What this task involves: Which lines of the entries contain the word "Context"? Please list them.
━━━ Available data
(* ===== verification/ReflectorInformer.v ===== *)
(** * A reflector that feeds an informer
    (k8s.io/client-go/tools/cache/reflector.go, controller.go, delta_fifo.go)

    The store of an informer's reflector is its [DeltaFIFO], whose known objects are the
    indexer that the processing loop maintains.  The queue together with that client is
    an instance of the interface of [Reflector]: it stands for the objects the events
    have reported so far, which is what [Informer] proves of every run.  The rounds of
    the processing loop are what else acts on the store. *)

From S2P Require Import Prelude StringSets ObjectKeys ThreadSafeStore Store DeltaFifo Informer Reflector ReflectorStore.

Section composition.
Context {Sto Obj P T : Type} `{ThreadSafeStore_laws Sto (dyn Obj)} `{EqDecision T}.
Context (meta : Obj → meta_obj) (notify : notification Obj → bool → P → P).
Context (rng : gmap string (list (Delta (dyn Obj))) → list (string * list (Delta (dyn Obj)))) (p0 : P).

Abbreviation clientT := (client (Sto:=Sto) (Obj:=Obj) (P:=P)).
Abbreviation queueT := (DeltaFIFO Obj clientT).
Abbreviation errorT := (DeltaFifo.error (Obj:=Obj)).

Definition on_queue (call : clientT → queueT → option errorT * queueT) :
    st (queueT * clientT) (option errorT) := λ '(f, w),
  let '(err, f') := call w f in Ret err (f', w).

#[export] Instance informer_store_ops : Store_ops (queueT * clientT) errorT Obj := {|
  rs_Add o := on_queue (λ _, DeltaFifo.Add (Some (Plain o)));
  rs_Update o := on_queue (λ _, DeltaFifo.Update (Some (Plain o)));
  rs_Delete o := on_queue (λ w, DeltaFifo.Delete w (Some (Plain o)));
  rs_Replace l _ := on_queue (λ w, DeltaFifo.Replace rng w (Some ∘ Plain <$> l));
  rs_Resync := on_queue DeltaFifo.Resync;
|}.

Definition object_key (o : Obj) : option string :=
  match objectKey meta (Some (Plain o)) with Ok k => Some k | Err _ => None end.

(** The objects of a server as the queue reports them. *)
Definition as_ifaces (m : gmap string Obj) : gmap string (option (dyn Obj)) :=
  (Some ∘ Plain : Obj → option (dyn Obj)) <$> m.

Lemma object_key_Some o k : object_key o = Some k ↔ objectKey meta (Some (Plain o)) = Ok k.
Proof. unfold object_key. destruct (objectKey _ _); naive_solver. Qed.

(** ** The calls return without error *)

Lemma put_no_error t (f : queueT) (w : clientT) T' o k :
  (t = Added ∨ t = Updated) → informer_inv meta f w T' → objectKey meta (Some (Plain o)) = Ok k →
  (queueActionLocked t (Some (Plain o)) (set_populated f)).1 = None.
Proof.
  intros Ht Hi Hk. eapply (pend_queueAction meta t _ _ w T' k); [|exact Hk|naive_solver].
  by apply (informer_inv_store meta f).
Qed.

Lemma delete_no_error (f : queueT) (w : clientT) T' o k :
  informer_inv meta f w T' → objectKey meta (Some (Plain o)) = Ok k →
  (DeltaFifo.Delete w (Some (Plain o)) f).1 = None.
Proof.
  intros Hi Hk. unfold DeltaFifo.Delete, KeyOf. rewrite (ii_key _ _ _ _ Hi). cbn. rewrite Hk.
  apply (informer_inv_store meta f (set_populated f)) in Hi; [|done..].
  pose proof (pend_queueAction meta Deleted (Some (Plain o)) _ w T' k Hi Hk) as [Hn _]; [naive_solver|].
  pose proof (ii_known _ _ _ _ Hi) as Hko. cbn in Hko. rewrite Hko. cbn zeta.
  destruct (ko_GetByKey _ _ _) as [[? ?] ?]. by destruct (_ && _).
Qed.

(** ** The queue of an informer is a store for a reflector *)

Lemma on_queue_reach call e f w m X m' :
  reach meta notify p0 f w (as_ifaces m) X → event_ok meta e →
  run_event notify rng e (f, w) = Ret () ((call w f).2, w) →
  server_view meta e (as_ifaces m) = as_ifaces m' → (call w f).1 = None →
  ∃ s', on_queue call (f, w) = Ret None s' ∧
    reach meta notify p0 s'.1 s'.2 (as_ifaces m') (stale_view meta e f w X).
Proof.
  intros Hr He Hrun Hv Herr. unfold on_queue. destruct (call w f) as [err f'] eqn:Hc.
  cbn in Herr, Hrun. subst err. exists (f', w). split; [done|]. rewrite <-Hv. by eapply reach_event.
Qed.

Lemma listed_objects l :
  list_to_map (reverse (omap (keyed (objectKey meta)) (Some ∘ Plain <$> l))) =
  as_ifaces (list_to_map (reverse (omap (λ o, (., o) <$> object_key o) l))).
Proof.
  unfold as_ifaces. rewrite <-list_to_map_fmap, fmap_reverse. do 2 f_equal.
  induction l as [|o l IH]; [done|]. rewrite fmap_cons. cbn -[keyed fmap object_key].
  unfold keyed at 1, object_key at 1. cbn.
  destruct (objectKey meta (Some (Plain o))); cbn; by rewrite IH.
Qed.

#[export] Instance informer_store_laws : Store_laws (queueT * clientT) errorT Obj object_key.
Proof.
  refine {| rs_holds fw m X := reach meta notify p0 fw.1 fw.2 (as_ifaces m) X;
            rs_missed l fw := missed meta l fw.1 fw.2 |}.
  - intros o k [f w] m X Hr Hk%object_key_Some. destruct (reach_inv _ _ _ _ _ _ _ Hr) as [(V & Hi & _) _].
    assert (stale_view meta (EAdd o) f w X = X ∖ {[k]}) as <- by (cbn; by rewrite Hk).
    eapply (on_queue_reach _ (EAdd o)); [done..| |by eapply put_no_error; [left| |]].
    cbn [server_view]. rewrite Hk. unfold as_ifaces. by rewrite fmap_insert.
  - intros o k [f w] m X Hr Hk%object_key_Some. destruct (reach_inv _ _ _ _ _ _ _ Hr) as [(V & Hi & _) _].
    assert (stale_view meta (EUpdate o) f w X = X ∖ {[k]}) as <- by (cbn; by rewrite Hk).
    eapply (on_queue_reach _ (EUpdate o)); [done..| |by eapply put_no_error; [right| |]].
    cbn [server_view]. rewrite Hk. unfold as_ifaces. by rewrite fmap_insert.
  - intros o k [f w] m X Hr Hk%object_key_Some. destruct (reach_inv _ _ _ _ _ _ _ Hr) as [(V & Hi & _) _].
    assert (stale_view meta (EDelete o) f w X = X ∖ {[k]}) as <- by (cbn; by rewrite Hk).
    eapply (on_queue_reach _ (EDelete o)); [done..| |by eapply delete_no_error].
    cbn [server_view]. rewrite Hk. unfold as_ifaces. by rewrite fmap_delete.
  - intros l rv [f w] m X Hr Hkeys. destruct (reach_inv _ _ _ _ _ _ _ Hr) as [(V & Hi & _) _].
    assert (∀ o, o ∈ l → is_ok (objectKey meta (Some (Plain o))) = true) as Hl.
    { intros o Ho. rewrite Forall_forall in Hkeys. destruct (Hkeys o Ho) as [k Hk%object_key_Some]. by rewrite Hk. }
    eapply (on_queue_reach _ (EReplace l)); [done..| |by apply (relist_inv meta rng l f w V Hi Hl)].
    apply listed_objects.
  - intros [f w] m X Hr. cbn [rs_Resync informer_store_ops on_queue].
    destruct (DeltaFifo.Resync w f) as [e f'] eqn:Hs. eexists (f', w), e. split; [done|].
    eapply (reach_event meta notify p0 f w _ X EResync rng); [done..|]. cbn. by rewrite Hs.
Defined.

(** A round of the processing loop; a panic ends the program. *)
Definition informer_round (fw : queueT * clientT) : queueT * clientT :=
  match process_one notify fw with Ret _ fw' => fw' | Panic _ => fw end.

Lemma informer_round_harmless : harmless object_key informer_round.
Proof.
  intros [f w] m X Hr. unfold informer_round.
  destruct (process_one notify (f, w)) as [r [f' w']|] eqn:Hp; [|done].
  eapply (reach_event meta notify p0 f w _ X EPop rng); [done..|]. cbn.
  unfold mbind, st_bind. by rewrite Hp.
Qed.

(** What a server reports are objects. *)
Lemma reach_objects (f : queueT) (w : clientT) V X :
  reach meta notify p0 f w V X → ∃ m, V = as_ifaces m.
Proof.
  induction 1 as [w _ _ _|f w V X e rng' f' w' _ [m ->] _ _].
  - exists ∅. unfold as_ifaces. by rewrite fmap_empty.
  - destruct e as [o|o|o|l| |]; cbn [server_view]; [..|by eauto|by eauto].
    + destruct (objectKey meta (Some (Plain o))) as [k|]; [|by eauto].
      exists (<[k := o]> m). unfold as_ifaces. by rewrite fmap_insert.
    + destruct (objectKey meta (Some (Plain o))) as [k|]; [|by eauto].
      exists (<[k := o]> m). unfold as_ifaces. by rewrite fmap_insert.
    + destruct (objectKey meta (Some (Plain o))) as [k|]; [|by eauto].
      exists (delete k m). unfold as_ifaces. by rewrite fmap_delete.
    + eexists. apply listed_objects.
Qed.

(** [C1] From the API server to the informer's store: a reflector that lists and watches
    into the queue of an informer that any run has led to, with the rounds of the
    informer's processing loop interleaved at will and through watches that are refused,
    closed, resumed or broken off by an error event, returns or waits in a state that is
    again one of a run, where the informer's store with the pending deltas applied is the
    server's state as of the resource version the reflector reports, but for exactly the
    keys that the list missed and no later change has reported.  A list that comes to an
    empty queue misses none.  Whenever the queue is empty, the store is that state. *)
Theorem reflector_drives_informer (typeOf : Obj → T) (accessor : Obj → option string)
    (events : list (Event Obj)) (version : nat → string) (expected : option T)
    (items : list Obj) (v : string) (Watch : nat → string → watch_start)
    (stopped : nat → bool) (n : nat) (r : Reflector) (f : queueT) (w : clientT) V X :
  server_ok (S:=queueT * clientT) typeOf accessor object_key events version expected (Ok (items, v)) Watch →
  (∀ i v sigs g, Watch i v = WatchStarted sigs → SigOther g ∈ sigs → g = informer_round) →
  reach meta notify p0 f w V X → store r = (f, w) → expectedType r = expected →
  ∃ res r' f' w' j i, ListAndWatch typeOf accessor (Ok (items, v)) stopped Watch n r = Ret res r' ∧
    store r' = (f', w') ∧ v = version j ∧ j ≤ i ∧ i ≤ length events ∧ LastSyncResourceVersion r' = version i ∧
    let server := as_ifaces (state_at object_key events i) in
    let stale := missed meta items f w ∖ touched object_key events j i in
    reach meta notify p0 f' w' server stale ∧
    (∀ k, settle (pend f' k) (contents w' !! k) = server !! k ↔ k ∉ stale) ∧
    (queue f' = [] → ∀ k, contents w' !! k = server !! k ↔ k ∉ stale) ∧
    (queue f = [] → stale = ∅).
Proof.
  intros Hs Ho Hr Hst Ht. destruct (reach_objects f w V X Hr) as [m ->].
  destruct (ListAndWatch_follows typeOf accessor object_key events version expected (Ok (items, v)) Watch Hs)
    with (stopped := stopped) (n := n) (r := r) (m0 := m) (X0 := X) as (res & r' & Hrun & Hres).
  - intros i v' sigs g Hw Hg. rewrite (Ho i v' sigs g Hw Hg). apply informer_round_harmless.
  - by rewrite Hst.
  - done.
  - assert (follows_list object_key events version expected items (store r) v r') as (j & i & -> & Hj & [Hh Hv Hb _])
      by by destruct res.
    rewrite Hst in Hh. destruct (store r') as [f' w'] eqn:Hst'. cbn in Hh.
    exists res, r', f', w', j, i. split_and!; [done..|]. intros server stale.
    destruct (informer_view _ _ _ _ _ _ _ Hh) as [H1 H2]. split_and!; [done..|].
    intros Hq. unfold stale, missed. rewrite Hq. set_solver.
Qed.
End composition.

(** ** A concrete server and informer, for the witness *)
Section witness.
Abbreviation cobj := (string * string)%type.
#[local] Instance cex_ops : ThreadSafeStore_ops (threadSafeMap (dyn cobj)) (dyn cobj) :=
  threadSafeMap_ops map_to_list map_to_list map_to_list elements.
#[local] Instance cex_laws : ThreadSafeStore_laws (threadSafeMap (dyn cobj)) (dyn cobj) :=
  threadSafeMap_laws map_to_list map_to_list map_to_list elements.

Definition cex_meta (o : cobj) : meta_obj := ApiObject "ns" o.1.

Definition cex_notify (n : notification cobj) (b : bool) (log : list (notification cobj * bool)) :=
  log ++ [(n, b)].

Abbreviation cex_client_type :=
  (client (Sto:=threadSafeMap (dyn cobj)) (Obj:=cobj) (P:=list (notification cobj * bool))).

Definition cex_client : cex_client_type :=
  {| indexer := NewStore (DeletionHandlingMetaNamespaceKeyFunc cex_meta); sink := [] |}.

#[local] Instance cex_store_ops : Store_ops (DeltaFIFO cobj cex_client_type * cex_client_type)
  (DeltaFifo.error (Obj:=cobj)) cobj := informer_store_ops map_to_list.

(** The list at version 1, one event, a round of the loop, a resync; then a watch that
    is resumed at version 2, brings a deletion and ends in an error. *)
Definition cex_Watch (n : nat) (v : string) :
    watch_start (S:=DeltaFIFO cobj cex_client_type * cex_client_type) (Obj:=cobj) :=
  if String.eqb v "1" then
    WatchStarted [SigOther (informer_round cex_notify); SigEvent (Build_Event _ WatchModified ("a", "2"));
                  SigResync true; SigClosed 2000000000]
  else if String.eqb v "2" then
    WatchStarted [SigEvent (Build_Event _ WatchAdded ("b", "3")); SigOther (informer_round cex_notify);
                  SigEvent (Build_Event _ WatchDeleted ("a", "4")); SigEvent (Build_Event _ WatchError ("", ""))]
  else WatchFailed.

Lemma cex_server :
  server_ok (S:=DeltaFIFO cobj cex_client_type * cex_client_type) (λ _, 0) (λ o, Some o.2)
    (object_key cex_meta) rex_events rex_version (Some 0) (Ok ([("a", "1")], "1")) cex_Watch.
Proof.
  split.
  - intros i ev Hi. repeat (destruct i as [|i]; [injection Hi as <-; split_and!; naive_solver|]). done.
  - intros items v [= <- <-]. exists 1. split_and!; [cbn; lia|done|by repeat constructor|reflexivity].
  - intros n i sigs Hi Hw. destruct i as [|[|[|[|[|i]]]]]; cbn in Hw; [done| | |done..|cbn in Hi; lia].
    + injection Hw as <-. by eexists [_; _].
    + injection Hw as <-. by eexists [].
Qed.

Lemma cex_others n v sigs g :
  cex_Watch n v = WatchStarted sigs → SigOther g ∈ sigs → g = informer_round cex_notify.
Proof.
  intros Hw Hin. unfold cex_Watch in Hw.
  destruct (String.eqb v "1"); [|destruct (String.eqb v "2")]; simplify_eq; clear -Hin;
    repeat (apply elem_of_cons in Hin as [Hin|Hin]; [try discriminate Hin; by injection Hin|]);
    by apply not_elem_of_nil in Hin.
Qed.

(** An informer in the middle of a run: an object waits to be added that the server does
    not have any more. *)
Definition cex_queue : DeltaFIFO cobj cex_client_type :=
  (DeltaFifo.Add (Some (Plain ("z", "0"))) (informer_queue cex_meta)).2.

Lemma cex_reach :
  reach cex_meta cex_notify [] cex_queue cex_client
    (server_view cex_meta (EAdd ("z", "0")) ∅) (∅ ∖ {["ns/z"]}).
Proof.
  eapply (reach_event cex_meta cex_notify [] (informer_queue cex_meta) cex_client ∅ ∅ (EAdd ("z", "0")) map_to_list);
    [by apply reach_init|done|reflexivity].
Qed.

Lemma reflector_drives_informer_witness : ∃ res r' f' w' i,
  ListAndWatch (λ _, 0) (λ o, Some o.2) (Ok ([("a", "1")], "1")) (λ _, false) cex_Watch 2
    (NewNamedReflector (Some 0) (cex_queue, cex_client) 10) = Ret res r' ∧ store r' = (f', w') ∧
  LastSyncResourceVersion r' = rex_version i ∧ LastSyncResourceVersion r' = "4" ∧
  missed cex_meta [("a", "1")] cex_queue cex_client = {["ns/z"]}.
Proof.
  destruct (reflector_drives_informer (T:=nat) cex_meta cex_notify map_to_list [] (λ _, 0) (λ o, Some o.2)
    rex_events rex_version (Some 0) [("a", "1")] "1" cex_Watch (λ _, false) 2
    (NewNamedReflector (Some 0) (cex_queue, cex_client) 10) cex_queue cex_client _ _
    cex_server cex_others cex_reach eq_refl eq_refl)
    as (res & r' & f' & w' & j & i & Hr & Hst & _ & _ & _ & Hv & _).
  exists res, r', f', w', i. split; [exact Hr|]. split; [exact Hst|]. split; [exact Hv|].
  split; [|vm_compute; reflexivity].
  match type of Hr with ?run = _ =>
    assert (LastSyncResourceVersion (final run) = "4") as H1 by (vm_compute; reflexivity) end.
  rewrite Hr in H1. exact H1.
Defined.
End witness.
━━━━━━
Written response:
Context {Sto Obj P T : Type} `{ThreadSafeStore_laws Sto (dyn Obj)} `{EqDecision T}.
Context (meta : Obj → meta_obj) (notify : notification Obj → bool → P → P).
Context (rng : gmap string (list (Delta (dyn Obj))) → list (string * list (Delta (dyn Obj)))) (p0 : P).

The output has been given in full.